▶ [Exercise brief]
Tally the lines below containing "Inductive" and report only the total.
▼▼▼
(** * kiwiutils: a shallow embedding of the library and its checked properties

    The development follows the source files of [kiwiutils]:
    - [kiwilib.py]: [flatten], [getAllSubclasses], [addLineBreaks],
      [LinkedHeapNode] / [LinkedMinHeap], [YamlCodecDatetimes];
    - [enums.py]: [HierarchicalEnum], [enum_counts];
    - [l10n_i18n.py]: [Aliasable], [AliasableHierEnum];
    - [finite_valued.py]: [all_instances].

    Python exceptions are values of [exn]; a call either returns ([Ok]) or
    raises ([Raise]).  Loops over linked structures carry a fuel argument. *)

From stdpp Require Import base option list gmap strings numbers sorting.
From Stdlib Require Import ZifyNat Zify.

Open Scope Z_scope.

(** ** Exceptions and results *)

Inductive exn :=
| AttributeError
| IndexError
| KeyError
| NameError
| UnboundLocalError
| NotImplementedError
| OverflowError
| TypeError
| ValueError.

Inductive result (A : Type) :=
| Ok (a : A)
| Raise (e : exn).

Arguments Ok {A} a.
Arguments Raise {A} e.

Definition result_bind {A B : Type} (f : A -> result B) (r : result A) : result B :=
  match r with
  | Ok a => f a
  | Raise e => Raise e
  end.

#[export] Instance result_ret : MRet result := fun A a => Ok a.
#[export] Instance result_mbind : MBind result := fun A B f r => result_bind f r.

Section ResultMapM.

Context {A B : Type}.
Variable f : A -> result B.

(** [mapM] in the result monad, left to right: the first exception wins. *)
Fixpoint result_mapM (l : list A) : result (list B) :=
  match l with
  | [] => Ok []
  | x :: l' =>
      match f x with
      | Raise e => Raise e
      | Ok y =>
          match result_mapM l' with
          | Raise e => Raise e
          | Ok ys => Ok (y :: ys)
          end
      end
  end.

End ResultMapM.

(** * [kiwilib.addLineBreaks] *)

Module LineBreaks.

(** [delim in s] for Python strings. *)
Fixpoint contains (delim s : string) : bool :=
  match s with
  | EmptyString => String.prefix delim EmptyString
  | String _ s' => String.prefix delim s || contains delim s'
  end.

(** The scan of [str.split(sep)] for a non-empty separator.  [skip] counts
    the characters of a matched separator still to be passed over, [cur]
    is the segment under construction. *)
Fixpoint split_scan (delim : string) (skip : nat) (cur : string) (s : string)
  : list string :=
  match s with
  | EmptyString => [cur]
  | String c s' =>
      match skip with
      | S k => split_scan delim k cur s'
      | O =>
          if String.prefix delim s
          then cur :: split_scan delim (String.length delim - 1) EmptyString s'
          else split_scan delim O (cur +:+ String c EmptyString) s'
      end
  end.

(** [s.split(delim)]: an empty separator raises [ValueError]. *)
Definition split (s delim : string) : result (list string) :=
  match delim with
  | EmptyString => Raise ValueError
  | _ => Ok (split_scan delim O EmptyString s)
  end.

(** [sep.join([a, b])]. *)
Definition join2 (sep a b : string) : string := a +:+ sep +:+ b.

Definition newline : string := String (Ascii.ascii_of_nat 10) EmptyString.
Lemma roster_line_names_every_member_witness :
  Substring "Maria Santos" (studentList classRoster).
Proof.
  apply (proj1 (roster_line_names_every_member classRoster) maria).
  simpl; auto.
Defined.
(** The overage ratio, between the bounds that the roundings of the
    usage, of the budget and of their quotient leave. *)
Lemma OverageRatio_bounds (U B : Z) (lo hi : Q) :
  0 <= U -> 0 < B ->
  (lo * inject_Z B <= inject_Z U)%Q -> (inject_Z U <= hi * inject_Z B)%Q ->
  (0 <= lo)%Q ->
  let OverageRatio := RoundFloat (IntToFloat U / IntToFloat B) in
  (lo * (16777211 # 16777216) - pow2 (-150) <= OverageRatio)%Q
  /\ (OverageRatio <= hi * (16777221 # 16777216) + pow2 (-150))%Q.
Proof.
  intros HU HB Hlo Hhi Hlo0. cbn zeta.
  destruct (IntToFloat_error U HU) as [Ha1 Ha2].
  destruct (IntToFloat_error B ltac:(lia)) as [Hb1 Hb2].
  pose proof (IntToFloat_nonneg U HU) as Ha0.
  set (a := IntToFloat U) in *. set (b := IntToFloat B) in *.
  assert (1 <= inject_Z B)%Q as HB1.
  { change 1%Q with (inject_Z 1). rewrite <- Zle_Qle. lia. }
  assert (0 < b)%Q as Hb0 by lra.
  assert (0 <= hi)%Q as Hhi0.
  { destruct (Qlt_le_dec hi 0) as [H|H]; [|done]. exfalso.
    assert (hi * inject_Z B <= 0 * inject_Z B)%Q
      by (apply Qmult_le_compat_r; lra).
    pose proof (inject_Z_nonneg U HU). 
    assert (hi * inject_Z B < 0)%Q; [|lra].
    assert (hi * inject_Z B <= hi * 1)%Q; [|lra].
    assert (hi * inject_Z B - hi * 1 == (- hi) * (1 - inject_Z B))%Q by ring.
    assert ((- hi) * (1 - inject_Z B) <= 0)%Q; [|lra].
    assert (0 <= (- hi) * (inject_Z B - 1))%Q
      by (apply Qmult_le_0_compat; lra).
    lra. }
  assert (0 <= lo * inject_Z B)%Q as HloB by (apply Qmult_le_0_compat; lra).
  assert (0 <= hi * inject_Z B)%Q as HhiB by (apply Qmult_le_0_compat; lra).
  assert (0 <= lo * b)%Q as Hlob by (apply Qmult_le_0_compat; lra).
  assert (0 <= hi * b)%Q as Hhib by (apply Qmult_le_0_compat; lra).
  assert (lo * (16777213 # 16777216) <= a / b)%Q as Hq1.
  { apply Qle_shift_div_l; [done|].
    assert (lo * (16777213 # 16777216) * b
            <= lo * (16777213 # 16777216)
               * (inject_Z B * (16777217 # 16777216)))%Q as H1.
    { rewrite !(Qmult_comm (lo * (16777213 # 16777216))).
      apply Qmult_le_compat_r; [done|].
      apply Qmult_le_0_compat; [done | vm_compute; discriminate]. }
    assert (lo * (16777213 # 16777216)
            * (inject_Z B * (16777217 # 16777216))
            == lo * inject_Z B
               * ((16777213 # 16777216) * (16777217 # 16777216)))%Q as E
      by ring.
    assert ((16777213 # 16777216) * (16777217 # 16777216)
            <= 16777215 # 16777216)%Q as Hc by (vm_compute; discriminate).
    assert (lo * inject_Z B
            * ((16777213 # 16777216) * (16777217 # 16777216))
            <= lo * inject_Z B * (16777215 # 16777216))%Q as H2.
    { rewrite !(Qmult_comm (lo * inject_Z B)).
      apply Qmult_le_compat_r; done. }
    lra. }
  assert (a / b <= hi * (16777219 # 16777216))%Q as Hq2.
  { apply Qle_shift_div_r; [done|].
    assert (hi * (16777219 # 16777216)
            * (inject_Z B * (16777215 # 16777216))
            <= hi * (16777219 # 16777216) * b)%Q as H1.
    { rewrite !(Qmult_comm (hi * (16777219 # 16777216))).
      apply Qmult_le_compat_r; [done|].
      apply Qmult_le_0_compat; [done | vm_compute; discriminate]. }
    assert (hi * (16777219 # 16777216)
            * (inject_Z B * (16777215 # 16777216))
            == hi * inject_Z B
               * ((16777219 # 16777216) * (16777215 # 16777216)))%Q as E
      by ring.
    assert (16777217 # 16777216
            <= (16777219 # 16777216) * (16777215 # 16777216))%Q as Hc
      by (vm_compute; discriminate).
    assert (hi * inject_Z B * (16777217 # 16777216)
            <= hi * inject_Z B
               * ((16777219 # 16777216) * (16777215 # 16777216)))%Q as H2.
    { rewrite !(Qmult_comm (hi * inject_Z B)).
      apply Qmult_le_compat_r; done. }
    lra. }
  assert (0 <= a / b)%Q as Hq0.
  { apply Qle_shift_div_l; [done|]. lra. }
  destruct (RoundFloat_error (a / b) Hq0) as [Hr1 Hr2].
  set (q := (a / b)%Q) in *.
  split.
  - assert (lo * (16777211 # 16777216)
            <= lo * (16777213 # 16777216) * (16777215 # 16777216))%Q.
    { assert (lo * (16777213 # 16777216) * (16777215 # 16777216)
              - lo * (16777211 # 16777216)
              == lo * ((16777213 # 16777216) * (16777215 # 16777216)
                       - (16777211 # 16777216)))%Q as E by ring.
      assert (0 <= lo * ((16777213 # 16777216) * (16777215 # 16777216)
                         - (16777211 # 16777216)))%Q
        by (apply Qmult_le_0_compat; [done | vm_compute; discriminate]).
      lra. }
    lra.
  - assert (hi * (16777219 # 16777216) * (16777217 # 16777216)
            <= hi * (16777221 # 16777216))%Q.
    { assert (hi * (16777221 # 16777216)
              - hi * (16777219 # 16777216) * (16777217 # 16777216)
              == hi * ((16777221 # 16777216)
                       - (16777219 # 16777216) * (16777217 # 16777216)))%Q
        as E by ring.
      assert (0 <= hi * ((16777221 # 16777216)
                         - (16777219 # 16777216) * (16777217 # 16777216)))%Q
        by (apply Qmult_le_0_compat; [done | vm_compute; discriminate]).
      lra. }
    lra.
Qed.



(** ** The in-memory store: trimming *)
Section Trimming.

Variable P : Platform.

(** The entries retained for a channel, none for an unknown channel. *)
Definition EntriesOf (ch : string) (s : UULMSubsystem) : list FULMLogEntry :=
  default [] (LogEntries s !! FKey ch).

(** The bytes of a list of entries, without wrap-around. *)
Definition bytes (l : list FULMLogEntry) : Z :=
  fold_right (fun e acc => CalculateLogEntrySize P e + acc) 0 l.

Lemma ToUpper_idemp (c : ascii) : ToUpper (ToUpper c) = ToUpper c.
Proof. destruct c as [[] [] [] [] [] [] [] []]; reflexivity. Qed.

Lemma FKey_idemp (s : string) : FKey (FKey s) = FKey s.
Proof.
  induction s as [|c s IH]; simpl; [done|]. by rewrite ToUpper_idemp, IH.
Qed.

Lemma CalculateLogEntrySize_range e : 0 <= CalculateLogEntrySize P e < 2^64.
Proof. apply wrapSZ_range. Qed.

Lemma bytes_nonneg l : 0 <= bytes l.
Proof.
  induction l as [|e l IH]; simpl; [lia|].
  pose proof (CalculateLogEntrySize_range e). lia.
Qed.

Lemma bytes_app l1 l2 : bytes (l1 ++ l2) = bytes l1 + bytes l2.
Proof. induction l1 as [|e l1 IH]; simpl; lia. Qed.

Lemma bytes_firstn_skipn n l : bytes (firstn n l) + bytes (skipn n l) = bytes l.
Proof. by rewrite <- bytes_app, firstn_skipn. Qed.

(** The loop of [TrimChannelForMemory] adds up the bytes as long as they
    fit in a [SIZE_T]. *)
Lemma MemoryOf_bytes l : bytes l < 2^64 -> MemoryOf P l = bytes l.
Proof.
  unfold MemoryOf.
  assert (forall acc, 0 <= acc -> acc + bytes l < 2^64 ->
            fold_left (fun m e => wrapSZ (m + CalculateLogEntrySize P e)) l acc
            = acc + bytes l) as H.
  { induction l as [|e l IH]; intros acc H0 Hb; simpl in *; [lia|].
    pose proof (CalculateLogEntrySize_range e).
    pose proof (bytes_nonneg l).
    rewrite wrapSZ_small by lia. rewrite IH by lia. lia. }
  intros Hb. rewrite H; lia.
Qed.

(** A trim of [n] entries, [1 <= n <= Num]. *)
Lemma TrimChannelForMemory_trim ch n s l :
  LogEntries s !! FKey ch = Some l ->
  1 <= n <= Z.of_nat (length l) ->
  TrimChannelForMemory P ch n s
  = with_tracker
      (RemoveMemoryUsage ch (MemoryOf P (firstn (Z.to_nat n) l))
                         (MemoryTracker s))
      (with_entries (<[FKey ch := skipn (Z.to_nat n) l]> (LogEntries s)) s).
Proof.
  intros Hl Hn. unfold TrimChannelForMemory. rewrite Hl.
  assert ((n <=? 0) = false) as -> by (apply Z.leb_gt; lia).
  assert ((Z.of_nat (length l) =? 0) = false) as -> by (apply Z.eqb_neq; lia).
  cbn [orb]. unfold FMath_MinZ.
  destruct (n <? Z.of_nat (length l)) eqn:E; [done|].
  apply Z.ltb_ge in E. by replace n with (Z.of_nat (length l)) by lia.
Qed.

(** The number of entries that one visit removes lies between 1 and the
    number of entries of the channel. *)
Lemma EntriesToRemove_range (x Num : Z) :
  1 <= Num -> 1 <= FMath_MinZ (FMath_MaxZ 1 x) Num <= Num.
Proof.
  intros H. unfold FMath_MinZ, FMath_MaxZ.
  destruct (x <? 1) eqn:E1; [apply Z.ltb_lt in E1 | apply Z.ltb_ge in E1].
  - destruct (1 <? Num) eqn:E2;
      [apply Z.ltb_lt in E2 | apply Z.ltb_ge in E2]; lia.
  - destruct (x <? Num) eqn:E2;
      [apply Z.ltb_lt in E2 | apply Z.ltb_ge in E2]; lia.
Qed.

(** What trimming never touches: the registry, the budget and the count
    of trimming events. *)
Definition same_policy (s s' : UULMSubsystem) : Prop :=
  ChannelRegistry s' = ChannelRegistry s
  /\ MemoryBudget (MemoryTracker s') = MemoryBudget (MemoryTracker s)
  /\ TrimmingEventsCounter (MemoryTracker s')
     = TrimmingEventsCounter (MemoryTracker s).

Lemma same_policy_refl s : same_policy s s.
Proof. by repeat split. Qed.

Lemma same_policy_trans s1 s2 s3 :
  same_policy s1 s2 -> same_policy s2 s3 -> same_policy s1 s3.
Proof. intros (?&?&?) (?&?&?). repeat split; congruence. Qed.

Lemma TrimChannelForMemory_same_policy ch n s :
  same_policy s (TrimChannelForMemory P ch n s).
Proof.
  unfold TrimChannelForMemory.
  destruct (LogEntries s !! FKey ch); [|apply same_policy_refl].
  destruct (_ || _); [apply same_policy_refl | by repeat split].
Qed.

Lemma TrimVisit_same_policy T x acc :
  same_policy (fst acc) (fst (TrimVisit P T x acc)).
Proof.
  unfold TrimVisit.
  destruct (LogEntries (fst acc) !! FKey (fst x)); [|apply same_policy_refl].
  destruct (0 <? _); [|apply same_policy_refl].
  apply TrimChannelForMemory_same_policy.
Qed.

Lemma TrimLoop_same_policy T l :
  forall acc, same_policy (fst acc) (fst (TrimLoop P T l acc)).
Proof.
  induction l as [|x l IH]; intros acc; simpl; [apply same_policy_refl|].
  destruct (T <=? snd acc); [apply same_policy_refl|].
  eapply same_policy_trans; [apply TrimVisit_same_policy | apply IH].
Qed.

(** Trimming removes entries from the front of a channel and nowhere
    else. *)
Definition only_oldest_removed (s s' : UULMSubsystem) : Prop :=
  forall k : string,
    exists n : nat, LogEntries s' !! k = skipn n <$> LogEntries s !! k.
(** ** The string of a cleaned path *)

Definition lead (r : bool) : list string :=
  if r then [EmptyString] else [].

Lemma split_render r st :
  norm_stack r st = true ->
  split (render r st)
  = match st with
    | [] => if r then [EmptyString; EmptyString] else [dot]
    | _ => (lead r ++ rev st)%list
    end.
Proof.
  intros Hn. pose proof (norm_stack_no_sep _ _ Hn) as Hs.
  assert (Hj : st <> [] -> split (join (rev st)) = rev st).
  { intros Hne. apply split_join; [now apply rev_nonempty|].
    now apply Forall_rev. }
  unfold render, lead. destruct r.
  - change (slash ++ join (rev st))
      with (EmptyString ++ slash ++ join (rev st)).
    rewrite split_app_sep. destruct st as [|x rest]; [reflexivity|].
    rewrite Hj by discriminate. reflexivity.
  - destruct st as [|x rest]; [reflexivity|].
    rewrite Hj by discriminate. reflexivity.
Qed.

Lemma clean_elems_render r st :
  norm_stack r st = true -> clean_elems r (split (render r st)) = st.
Proof.
  intros Hn. rewrite split_render by assumption. unfold clean_elems.
  assert (Hrep : fold_left (clean_step r) (rev st) [] = st).
  { rewrite fold_clean_replay; rewrite app_nil_r; [reflexivity|exact Hn]. }
  destruct st as [|x rest]; [now destruct r|].
  unfold lead. destruct r; [|exact Hrep].
  rewrite fold_left_app. exact Hrep.
Qed.

Lemma rev_head_props (P : string -> Prop) (st : list string) :
  st <> [] -> Forall P st ->
  exists y l, rev st = y :: l /\ P y.
Proof.
  intros Hne H. apply rev_nonempty in Hne. apply Forall_rev in H.
  destruct (rev st) as [|y l]; [contradiction|].
  inversion H; subst. eauto.
Qed.

Lemma render_nonempty r st :
  norm_stack r st = true -> render r st <> EmptyString.
Proof.
  intros Hn. unfold render. destruct r; [discriminate|].
  destruct st as [|x rest]; [discriminate|].
  destruct (rev_head_props (fun x => x <> EmptyString) (x :: rest))
    as (y & l & E & Hy);
    [discriminate|now apply norm_stack_nonempty_elems with (r := false)|].
  rewrite E. now apply join_nonempty.
Qed.
Lemma usize_checked_add_Some a b c :
  usize_checked_add a b = Some c ↔ c = a + b ∧ (N.of_nat c ≤ usize_max)%N.
Proof. unfold usize_checked_add. case_decide; naive_solver. Qed.

(** ** Panics

    Rust code that indexes out of range, asserts, or calls [expect] on an absent
    value panics.  [Run] makes that an explicit outcome, so that "does not
    panic" is a theorem and not a modelling choice.  [PFuel] is the one
    constructor without a counterpart in the source: a loop modelled with fuel
    that ran out.  Every loop comes with a theorem that its fuel suffices. *)

Inductive panic : Type :=
| PIndex
| PAssert
| PExpect
| PUnreachable
| PFuel.

Abbreviation Run := (Result panic).

(** Code that may both panic and fail with an error [E]. *)
Inductive failure (E : Type) : Type :=
| Panicked (p : panic)
| Failed (e : E).
Arguments Panicked {E} p.
Arguments Failed {E} e.

Abbreviation Try E := (Result (failure E)).

Definition fail {E A} (e : E) : Try E A := Err (Failed e).
Definition lift_run {E A} (m : Run A) : Try E A := map_err Panicked m.
Definition lift_res {E A} (m : Result E A) : Try E A := map_err Failed m.

(** The computation neither panics nor runs out of fuel. *)
Definition no_panic {E A} (m : Try E A) : Prop := ∀ p, m ≠ Err (Panicked p).

(** [v[i]]. *)
Definition index {A} (l : list A) (i : nat) : Run A := ok_or (l !! i) PIndex.

(** [o.expect(..)]. *)
Definition expect {A} (o : option A) : Run A := ok_or o PExpect.

(** ** Text

    A Rust [String] is a valid UTF-8 sequence, hence a list of Unicode scalar
    values; [str] keeps exactly that list, so that [chars()] is the identity. *)

Abbreviation char := N (only parsing).
Abbreviation str := (list N).

(** A source literal as text. *)
Definition lit (s : string) : str :=
  (λ a, N_of_ascii a) <$> String.list_ascii_of_string s.
Arguments lit s%_stdpp_scope : simpl never.

(** [str::strip_prefix]. *)
Fixpoint strip_prefix (p s : str) : option str :=
  match p, s with
  | [], _ => Some s
  | a :: p', b :: s' => if decide (a = b) then strip_prefix p' s' else None
  | _ :: _, [] => None
  end.

Definition starts_with (s p : str) : bool :=
  match strip_prefix p s with Some _ => true | None => false end.
Definition push (v : Value) (s : OperandStack) : OperandStack :=
  let s' := if is_pending_future v then push_pending_position s else s in
  mkStack (values s' ++ [v]) (pending_slots s').

(** The buffer is kept when it is owned, dropped when it is shared. *)
Definition clear_pending_positions (s : OperandStack) : OperandStack :=
  match pending_slots s with
  | Some slots =>
      match rc_get_mut slots with
      | Some _ => mkStack (values s) (Some (mkRc (rc_shared slots) []))
      | None => mkStack (values s) None
      end
  | None => s
  end.

Definition pop (s : OperandStack) : option (Value * OperandStack) :=
  match usize_checked_sub (length (values s)) 1 with
  | None => None
  | Some slot =>
      let s' :=
        match pending_slots s with
        | Some slots =>
            if decide (last (rc_val slots) = Some slot) then
              if decide (length (rc_val slots) = 1) then clear_pending_positions s
              else mkStack (values s)
                     (Some (rc_make_mut (λ l, take (length l - 1) l) slots))
            else s
        | None => s
        end in
      v ← last (values s');
      Some (v, mkStack (take (length (values s') - 1) (values s')) (pending_slots s'))
  end.

Definition clear (s : OperandStack) : OperandStack :=
  clear_pending_positions (mkStack [] (pending_slots s)).

(** [slice::partition_point] of a partitioned slice: the length of the prefix
    that satisfies the predicate. *)
Fixpoint partition_point (f : nat → bool) (l : list nat) : nat :=
  match l with
  | [] => 0
  | x :: l' => if f x then S (partition_point f l') else 0
  end.

Definition truncate (n : nat) (s : OperandStack) : OperandStack :=
  if decide (length (values s) ≤ n) then s
  else
    let s' :=
      match pending_slots s with
      | Some slots =>
          let kept := partition_point (λ slot, bool_decide (slot < n)) (rc_val slots) in
          if decide (kept = 0) then clear_pending_positions s
          else if decide (kept < length (rc_val slots)) then
            mkStack (values s) (Some (rc_make_mut (take kept) slots))
          else s
      | None => s
      end in
    mkStack (take n (values s')) (pending_slots s').

(** [last_callable_mut], as a read of the callable on top ... *)
Definition last_callable (s : OperandStack) : option Callable :=
  match last (values s) with
  | Some (VCallable c) => Some c
  | _ => None
  end.

(** ... and a write through the reference it returns. *)
Definition set_last_callable (c : Callable) (s : OperandStack) : OperandStack :=
  mkStack (<[length (values s) - 1 := VCallable c]> (values s)) (pending_slots s).

(** The loop of [replace_ready_futures]: overwrite the resolved slots and count
    the slots that still hold a pending future. *)
Fixpoint replace_loop (ready : gmap N Value) (slots : list nat) (vs : list Value)
    (remaining : nat) : Run (list Value * nat) :=
  match slots with
  | [] => Ok (vs, remaining)
  | slot :: slots' =>
      let? id := pending_id_at vs slot in
      let vs' := match ready !! id with Some resolved => <[slot := resolved]> vs | None => vs end in
      let? now := index vs' slot in
      replace_loop ready slots' vs' (remaining + if is_pending_future now then 1 else 0)
  end.

(** [retain]'s predicate on a slot, an indexed read in the source. *)
Definition slot_is_pending (vs : list Value) (slot : nat) : bool :=
  match vs !! slot with Some v => is_pending_future v | None => false end.

Definition replace_ready_futures (ready : gmap N Value) (s : OperandStack) : Run OperandStack :=
  match pending_slots s with
  | None => Ok s
  | Some slots =>
      let? '(vs, remaining) := replace_loop ready (rc_val slots) (values s) 0 in
      if decide (remaining = 0) then Ok (clear_pending_positions (mkStack vs (Some slots)))
      else if decide (remaining < length (rc_val slots)) then
        Ok (mkStack vs (Some (rc_make_mut (List.filter (slot_is_pending vs)) slots)))
      else Ok (mkStack vs (Some slots))
  end.

(** Positions of the pending values of a vector, as [From<Vec<Value>>] computes
    them. *)
Definition pending_indices (vs : list Value) : list nat :=
  omap (λ p, if is_pending_future p.2 then Some p.1 else None) (imap pair vs).

Definition from_vec (vs : list Value) : OperandStack :=
  let slots := pending_indices vs in
  mkStack vs (if decide (slots = []) then None else Some (rc_new slots)).

(** [Clone]: the copy shares a non-empty position buffer and omits an empty one.
    The result is the pair of the original and the copy. *)
Definition clone (s : OperandStack) : OperandStack * OperandStack :=
  match pending_slots s with
  | Some slots =>
      if decide (rc_val slots = []) then (s, mkStack (values s) None)
      else (mkStack (values s) (Some (mkRc true (rc_val slots))),
            mkStack (values s) (Some (mkRc true (rc_val slots))))
  | None => (s, mkStack (values s) None)
  end.

(** Another owner of the buffer appears or goes away. *)
Definition set_shared (b : bool) (s : OperandStack) : OperandStack :=
  mkStack (values s) (match pending_slots s with
                      | Some slots => Some (mkRc b (rc_val slots))
                      | None => None
                      end).

(** ** Invariant *)

Definition positions_exact (s : OperandStack) : Prop :=
  pending_positions s = pending_indices (values s).

Lemma pending_indices_snoc vs v :
  pending_indices (vs ++ [v]) =
  pending_indices vs ++ (if is_pending_future v then [length vs] else []).
Proof.
  unfold pending_indices. rewrite imap_app, omap_app. simpl. rewrite Nat.add_0_r.
  by destruct (is_pending_future v).
Qed.

Lemma pending_indices_elem vs i :
  i ∈ pending_indices vs ↔ ∃ id, vs !! i = Some (VPendingFuture id).
Proof.
  induction vs as [|v vs IH] using rev_ind.
  { unfold pending_indices. simpl. split; [set_solver|]. by intros [? ?]. }
  rewrite pending_indices_snoc, elem_of_app, IH. split.
  - intros [[id Hid]|Hi].
    + exists id. by apply lookup_app_l_Some.
    + destruct v; simpl in Hi; try (by apply elem_of_nil in Hi).
      apply list_elem_of_singleton in Hi as ->. exists future_id. by rewrite list_lookup_middle.
  - intros [id Hid]. apply lookup_app_Some in Hid as [?|[Hle Hid]]; [left; eauto|].
    apply list_lookup_singleton_Some in Hid as [? ->]. right. simpl.
    apply list_elem_of_singleton. lia.
Qed.

Lemma pending_indices_lt vs i : i ∈ pending_indices vs → i < length vs.
Proof. intros [id Hid]%pending_indices_elem. by eapply lookup_lt_Some. Qed.

Lemma pending_indices_sorted vs : StronglySorted lt (pending_indices vs).
Proof.
  induction vs as [|v vs IH] using rev_ind; [constructor|].
  rewrite pending_indices_snoc. destruct (is_pending_future v); [|by rewrite app_nil_r].
  apply StronglySorted_app_2; [|done|repeat constructor].
  intros i j Hi%pending_indices_lt Hj%list_elem_of_singleton. lia.
Qed.

Lemma pending_indices_unique vs l :
  StronglySorted lt l → (∀ i, i ∈ l ↔ ∃ id, vs !! i = Some (VPendingFuture id)) →
  l = pending_indices vs.
Proof.
  intros Hs Heq. apply sorted_lt_unique; [done|apply pending_indices_sorted|].
  intros i. by rewrite Heq, pending_indices_elem.
Qed.

Lemma clear_pending_positions_spec s :
  values (clear_pending_positions s) = values s ∧ pending_positions (clear_pending_positions s) = [].
Proof.
  unfold clear_pending_positions, rc_get_mut.
  destruct (pending_slots s) as [[sh l]|] eqn:H; [by destruct sh|].
  split; [done|]. unfold pending_positions. by rewrite H.
Qed.

Lemma from_vec_spec vs : values (from_vec vs) = vs ∧ positions_exact (from_vec vs).
Proof.
  split; [done|]. unfold from_vec, positions_exact, pending_positions. simpl. by case_decide.
Qed.

Lemma push_spec v s :
  positions_exact s → values (push v s) = values s ++ [v] ∧ positions_exact (push v s).
Proof.
  unfold positions_exact, push. destruct s as [vs slots]. simpl. intros Hs.
  destruct (is_pending_future v) eqn:Hv; simpl; (split; [done|]);
    rewrite pending_indices_snoc, Hv, <- Hs; [|by rewrite app_nil_r].
  unfold pending_positions. simpl. by destruct slots.
Qed.

Lemma pop_nil s : values s = [] → pop s = None.
Proof. unfold pop. by intros ->. Qed.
▲▲▲
▶ [Answer section]
4